In honor, probably, of the recent marriage of the king, unusually splendid justs were opened at Westminster on May-day; in which the challengers were headed by sir John Dudley, and the defenders by the earl of Surry. This entertainment was continued for several successive days, during which the challengers, according to the costly fashion of ancient hospitality, kept open house at their common charge, and feasted the king and queen, the members of both houses, and the lord-mayor and aldermen with their wives.
But scenes of pomp and festivity had no power to divert the thoughts of the king from his domestic grievance,a wife whom he regarded with disgust: on the contrary, it is probable that this season of courtly revelry encreased his disquiet, by giving him opportunities of beholding under the most attractive circumstances the charms of a youthful beauty whom he was soon seized with the most violent desire of placing beside him on the throne which he judged her worthy to adorn.
No considerations of rectitude or of policy could longer restrain the impetuous monarch from casting off the yoke of a detested marriage: and as a first step towards emancipation, he determined to permit the ruin of its original adviser, that unpopular minister, but vigorous and serviceable instrument of arbitrary power, whom he had hitherto defended with pertinacity against all attacks.
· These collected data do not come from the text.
(** ** The interface *)

(** [view st i m]: handle [i] of [st] is open on the contents [m].  Reads and
    writes of a sector inside the contents succeed, and act on them alone. *)
Class SectorStore {W} `{Files W} (view : storage W -> nat -> list Z -> Prop) : Prop := MkSectorStore
  { ss_pread : forall st i m buf off,
      view st i m -> 0 <= off -> off + SECTOR_SIZE <= Z.of_nat (length m) ->
      Z.of_nat (length buf) = SECTOR_SIZE ->
      exists bs, load m off SECTOR_SIZE = Ret bs
        /\ storage_pread st i buf SECTOR_SIZE off = Ret (bs, SECTOR_SIZE);
    ss_pwrite : forall st i m bs off,
      view st i m -> 0 <= off -> off + SECTOR_SIZE <= Z.of_nat (length m) ->
      Z.of_nat (length bs) = SECTOR_SIZE ->
      exists st' m', store m off bs = Ret m'
        /\ storage_pwrite st i bs off = Ret (st', SECTOR_SIZE) /\ view st' i m' }.

(** ** The loops against the interface *)

(** One transfer of [bytes] bytes between the contents of a handle and the
    memory, as a function on the two byte arrays. *)
Definition transfer (is_write : bool) (m mem : list Z) (sect phys bytes : Z) : outcome (list Z * list Z) :=
  if is_write
  then bs ← load mem phys bytes; m' ← store m sect bs; Ret (m', mem)
  else bs ← load m sect bytes; mem' ← store mem phys bs; Ret (m, mem').

Section transfers.
Context {W D : Type} `{SectorStore W view} `{MemDevOk D}.
Implicit Type st : rmtfs_state W D.

(** The handle shows [m], the memory [mem], which lies at [addr]. *)
Record xfer_state st (i : nat) (addr : Z) (m mem : list Z) : Prop := MkXfer
  { xs_view : view (rs_storage st) i m;
    xs_mem : mem_ok (rs_mem st) mem;
    xs_addr : rm_address (rs_mem st) = addr }.

Lemma sector_transfer st is_write i addr m mem buf phys sect :
  xfer_state st i addr m mem -> Z.of_nat (length buf) = SECTOR_SIZE ->
  0 <= sect -> sect + SECTOR_SIZE <= Z.of_nat (length m) ->
  0 <= phys - addr -> phys - addr + SECTOR_SIZE <= Z.of_nat (length mem) ->
  exists st' buf' m' mem', iovec_sector st is_write i buf phys sect = Ret (st', buf', SECTOR_SIZE)
    /\ transfer is_write m mem sect (phys - addr) SECTOR_SIZE = Ret (m', mem')
    /\ xfer_state st' i addr m' mem' /\ Z.of_nat (length buf') = SECTOR_SIZE
    /\ length m' = length m /\ length mem' = length mem.
Proof.
  intros [Hv Hm Ha] Hb Hs0 Hs Hp0 Hp. pose proof Hm as [_ Hsz Ha0 _ _].
  assert (in_region (rs_mem st) phys (Z.of_nat (length buf))) as Hin by (unfold in_region; lia).
  unfold iovec_sector, transfer. destruct is_write.
  - destruct (rmtfs_mem_read_spec (rs_mem st) mem phys buf Hm Hin) as (bs & Hld & Hrd); [lia|].
    rewrite Ha, Hb in Hld. rewrite Hb in Hrd. rewrite Hrd, Hld. cbn [mbind outcome_bind].
    pose proof (length_load _ _ _ _ Hld) as Hbs.
    destruct (ss_pwrite _ _ _ bs sect Hv Hs0 Hs Hbs) as (st' & m' & Hst & Hpw & Hv').
    change (SECTOR_SIZE =? SECTOR_SIZE) with true. cbv iota. rewrite Hpw, Hst.
    cbn [mbind outcome_bind]. eexists _, _, _, _. split; [done|]. split; [done|].
    split_and!; [by split|done|by eapply length_store|done].
  - destruct (ss_pread _ _ _ buf sect Hv Hs0 Hs Hb) as (bs & Hld & Hrd).
    rewrite Hrd, Hld. cbn [mbind outcome_bind]. pose proof (length_load _ _ _ _ Hld) as Hbs.
    change (0 <=? SECTOR_SIZE) with true. change (SECTOR_SIZE <? SECTOR_SIZE) with false. cbv iota.
    cbn [mbind outcome_bind].
    destruct (rmtfs_mem_write_spec (rs_mem st) mem phys bs Hm) as (rmem' & mem' & Hst & Hwr & (Ha' & _) & Hok);
      [by rewrite Hbs, <- Hb|lia|].
    rewrite Ha in Hst. rewrite Hbs in Hwr. rewrite Hwr, Hst. cbn [mbind outcome_bind].
    eexists _, _, _, _. split; [done|]. split; [done|].
    split_and!; [split; [done|done|cbn; by rewrite Ha']|done|done|by eapply length_store].
Qed.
No sooner was the decline of his favor perceived, and what so quickly perceived at courts? than the ill-fated Cromwel found himself assailed on every side. His active agency in the suppression of monasteries had brought upon him, with the imputation of sacrilege, the hatred of all the papists;a certain coldness, or timidity, which he had manifested in the cause of religious reformation in other respects, and particularly the enactment of the Six Articles during his administration, had rendered him an object of suspicion or dislike to the protestants;in his new and undefined office of royal vicegerent for the exercise of the supremacy, he had offended the whole body of the clergy;and he had just filled up the measure of his offences against the nobility by procuring a grant of the place of lord high-steward, long hereditary in the great house of the Veres earls of Oxford. The only voice raised in his favor was that of Cranmer, who interceded with Henry in his behalf in a letter eloquent, touching, and even courageous, times and persons considered. Gardiner and the duke of Norfolk urged on his accusation; the parliament, with its accustomed subserviency, proceeded against him by attainder; and having voted him guilty of heresy and treason, left it in the choice of the king to bring him either to the block or the stake for whichever he pleased of these offences; neither of which was proved by evidence, or even supported by reasonable probabilities. But against this violation in his person of the chartered rights of Englishmen, however flagrant, the unfortunate earl of Essex had forfeited all right to appeal, since it was himself who had first advised the same arbitrary mode of proceeding in the cases of the marchioness of Exeter, of the countess of Salisbury, and of several persons of inferior rank connected with them; on whom capital punishment had already been inflicted.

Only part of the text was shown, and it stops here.